::: Given data :::

Lemma visited_stops (r : repo.MySQL) (stats : gmap string domain.Statistics.t) (order : list string) :
  forall (l1 : list string) (k : string) (l2 : list string),
    visited r stats order = (l1 ++ k :: l2)%list -> l2 <> [] ->
    exists v, stats !! k = Some v /\ repo.UpdateStatistics r v = true.
Proof.
  induction order as [|k0 rest IH]; cbn [visited]; intros l1 k l2 E Hl2.
  - destruct l1; discriminate E.
  - destruct (stats !! k0) as [v|] eqn:E0; [|eauto].
    destruct (repo.UpdateStatistics r v) eqn:Eok.
    + destruct l1 as [|k1 l1]; cbn [app] in E; injection E as -> E; eauto.
    + destruct l1 as [|k1 [|? ?]]; cbn [app] in E; injection E as -> E;
        try discriminate E. subst l2. congruence.
Qed.

Lemma visited_all (r : repo.MySQL) (stats : gmap string domain.Statistics.t) (order : list string) :
  (forall k v, stats !! k = Some v -> repo.UpdateStatistics r v = true) ->
  forall k, k ∈ order -> is_Some (stats !! k) -> k ∈ visited r stats order.
Proof.
  intros Hok. induction order as [|k0 rest IH]; intros k Hin Hs; [inversion Hin|].
  cbn [visited]. destruct (stats !! k0) as [v|] eqn:E0.
  - rewrite (Hok _ _ E0). apply elem_of_cons in Hin as [->|Hin]; [left | right; auto].
  - apply elem_of_cons in Hin as [->|Hin]; [rewrite E0 in Hs; destruct Hs; discriminate | auto].
Qed.


Lemma persists_cons (k : string) (v : domain.Statistics.t) (tr : list Effect) :
  persists (RepoUpdateStatistics k v :: tr) = (k, v) :: persists tr.
Proof. reflexivity. Qed.

Lemma omap_cons_Some {A B : Type} (f : A -> option B) (x : A) (y : B) (l : list A) :
  f x = Some y -> omap f (x :: l) = y :: omap f l.
Proof. intros H. change (omap f (x :: l)) with (match f x with Some y => y :: omap f l | None => omap f l end). rewrite H. reflexivity. Qed.

Lemma omap_agree {A B : Type} (f g : A -> option B) (l : list A) :
  (forall x, x ∈ l -> f x = g x) -> omap f l = omap g l.
Proof.
  induction l as [|x l IH]; intros H; [reflexivity|].
  change (match f x with Some y => y :: omap f l | None => omap f l end =
          match g x with Some y => y :: omap g l | None => omap g l end).
  rewrite (H x) by left. rewrite IH; [reflexivity|].
  intros y Hy. apply H. right. exact Hy.
Qed.

Lemma storeLoop_spec (order : list string) :
  forall b : Bot.t,
    NoDup order ->
    Bot.r (fst (run (storeLoop order) b)) = Bot.r b /\
    persists (snd (run (storeLoop order) b)) =
      omap (fun k => pair k <$> Bot.stats b !! k) (visited (Bot.r b) (Bot.stats b) order) /\
    forall k, Bot.stats (fst (run (storeLoop order) b)) !! k =
              flushed (Bot.r b) (Bot.stats b) order k <$> Bot.stats b !! k.
Proof.
  induction order as [|k0 rest IH]; intros b Hnd.
  - cbn. repeat split. intros k. unfold flushed. cbn [visited].
    destruct (Bot.stats b !! k); reflexivity.
  - apply NoDup_cons in Hnd as [Hnot Hnd].
    unfold run. cbn [storeLoop visited].
    destruct (Bot.stats b !! k0) as [v0|] eqn:E0.
    + unfold bind, emit, ret. cbn [fst snd].
      destruct (repo.UpdateStatistics (Bot.r b) v0) eqn:Eok.
      * cbn [fst snd app].
        set (b1 := Bot.setStats b (<[k0 := domain.Statistics.Reset v0]> (Bot.stats b))).
        destruct (IH b1 Hnd) as (Hr & Hp & Hl). unfold run in Hr, Hp, Hl.
        unfold flushed in Hl.
        cbn [fst snd Bot.r Bot.stats Bot.setStats b1] in Hr, Hp, Hl.
        pose proof (visited_insert (Bot.r b) (Bot.stats b) k0
                      (domain.Statistics.Reset v0) rest Hnot) as Hv.
        rewrite Hv in Hp.
        split; [exact Hr|]. split.
        -- rewrite persists_cons, Hp.
           rewrite (omap_cons_Some _ k0 (k0, v0)) by (rewrite E0; reflexivity).
           f_equal. apply omap_agree. intros k Hk.
           apply visited_subset in Hk.
           rewrite lookup_insert_ne by (intros ->; contradiction). reflexivity.
        -- intros k. rewrite Hl, Hv. unfold flushed. cbn [visited]. rewrite E0, Eok.
           destruct (decide (k = k0)) as [->|Hne].
           ++ rewrite lookup_insert_eq, E0. cbn [fmap option_fmap option_map].
              rewrite (bool_decide_false (k0 ∈ visited _ _ rest))
                by (intros Hk; apply visited_subset in Hk; contradiction).
              rewrite bool_decide_true by left. rewrite Eok. reflexivity.
           ++ rewrite lookup_insert_ne by congruence.
              destruct (Bot.stats b !! k) as [v|]; [|reflexivity].
              cbn [fmap option_fmap option_map].
              rewrite (bool_decide_ext (k ∈ k0 :: visited (Bot.r b) (Bot.stats b) rest)
                         (k ∈ visited (Bot.r b) (Bot.stats b) rest))
                by (rewrite elem_of_cons; tauto).
              reflexivity.
      * cbn [fst snd app]. split; [reflexivity|]. split.
        -- rewrite (omap_cons_Some _ k0 (k0, v0)) by (rewrite E0; reflexivity).
           reflexivity.
        -- intros k. unfold flushed. cbn [visited]. rewrite E0, Eok.
           destruct (Bot.stats b !! k) as [v|] eqn:Ek; [|reflexivity].
           cbn [fmap option_fmap option_map]. f_equal.
           destruct (decide (k = k0)) as [->|Hne].
           ++ assert (v = v0) by congruence. subst v. rewrite Eok, andb_false_r. reflexivity.
           ++ rewrite bool_decide_false; [reflexivity|].
              rewrite elem_of_cons, elem_of_nil. tauto.
    + destruct (IH b Hnd) as (Hr & Hp & Hl). unfold run in Hr, Hp, Hl.
      cbn [fst snd] in Hr, Hp, Hl.
      split; [exact Hr|]. split; [exact Hp|].
      intros k. rewrite Hl. unfold flushed. cbn [visited]. rewrite E0. reflexivity.
Qed.


(** ** Shared consequences of the classification *)

Lemma HandleMessage_trigger (Hostname : string) (msg : slack.Response) (b b1 : Bot.t)
    (sub : subscription.t) (tr1 : list Effect) :
  teamOf msg <> "" ->
  resolve (teamOf msg) b = (Some sub, b1, tr1) ->
  classify (eventOf msg) sub = Trigger ->
  run (HandleMessage Hostname msg) b =
    (b1, (tr1 ++ triggerTrace Hostname (teamOf msg) (eventOf msg) sub b1)%list) /\
  pushes (snd (run (HandleMessage Hostname msg) b)) =
    [workRequestOf Hostname (teamOf msg) (eventOf msg) sub] /\
  handlers (snd (run (HandleMessage Hostname msg) b)) = [] /\
  Bot.stats b1 = Bot.stats b /\
  Bot.q b1 = Bot.q b.
Proof.
  unfold teamOf, eventOf. intros Ht Hr Hc.
  pose proof (resolve_frame (slack.S msg "team_id") b) as (Hs & _ & Hq & Hp & Hh).
  rewrite Hr in Hs, Hq, Hp, Hh. cbn [fst snd] in Hs, Hq, Hp, Hh.
  assert (E : run (HandleMessage Hostname msg) b =
              (b1, (tr1 ++ triggerTrace Hostname (slack.S msg "team_id")
                             (slack.R msg "event") sub b1)%list)).
  { rewrite (HandleMessage_resolved Hostname msg b b1 sub tr1 Ht Hr).
    rewrite handleEvent_classify. cbv zeta. rewrite Hc. reflexivity. }
  destruct (triggerTrace_pushes Hostname (slack.S msg "team_id") (slack.R msg "event") sub b1)
    as [Hp2 Hh2].
  rewrite E. cbn [fst snd]. rewrite pushes_app, handlers_app, Hp, Hh, Hp2, Hh2.
  repeat split; assumption.
Qed.




(** ** The claims *)

(** C1. A message event with subtype [""] in a direct-message channel
    (first byte ['D']) whose lower-cased text has a command shape is an
    internal command and never a trigger: the command test of lines 126-129
    holds, [push] stays false, the event is classified internal-command
    under every subscription whose bot user is not the sender, and the call
    pushes no work request, whatever hash, IP or link the text also holds. *)
Theorem C1_command_is_never_trigger (Hostname : string) (msg : slack.Response) (b : Bot.t) :
  slack.S (eventOf msg) "type" = "message" ->
  subtypeOf (eventOf msg) = "" ->
  String.get 0 (channelOf (eventOf msg)) = Some "D"%char ->
  commandText (strings.ToLower (textOf (eventOf msg))) = true ->
  isCommandEvent (eventOf msg) = true /\
  pushOf (eventOf msg) = false /\
  (forall sub, userOf (eventOf msg) <> domain.BotUserID (subscription.team sub) ->
     classify (eventOf msg) sub = InternalCommand) /\
  pushes (snd (run (HandleMessage Hostname msg) b)) = [].
Proof.
  unfold subtypeOf, channelOf, textOf, userOf, isCommandEvent, pushOf,
    subtypeOf, channelOf, textOf, eventOf.
  intros Hty Hsub Hd Hc.
  assert (Hi : isInternalCommand (slack.S (slack.R msg "event") "subtype")
                 (slack.S (slack.R msg "event") "channel")
                 (slack.S (slack.R msg "event") "text")
                 (strings.ToLower (slack.S (slack.R msg "event") "text")) = true).
  { rewrite Hsub. apply commandText_internal; assumption. }
  pose proof (pushFlag_command _ _ _ _ Hi) as Hp.
  repeat split; try assumption.
  - intros sub Hu. apply commandText_classify; assumption.
  - apply HandleMessage_no_push. exact Hp.
Qed.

:::

• _Exercise details_: Your answer must consist of every line from the listing that holds the string "userOf".

• _Response area_:
  (forall sub, userOf (eventOf msg) <> domain.BotUserID (subscription.team sub) ->
  unfold subtypeOf, channelOf, textOf, userOf, isCommandEvent, pushOf,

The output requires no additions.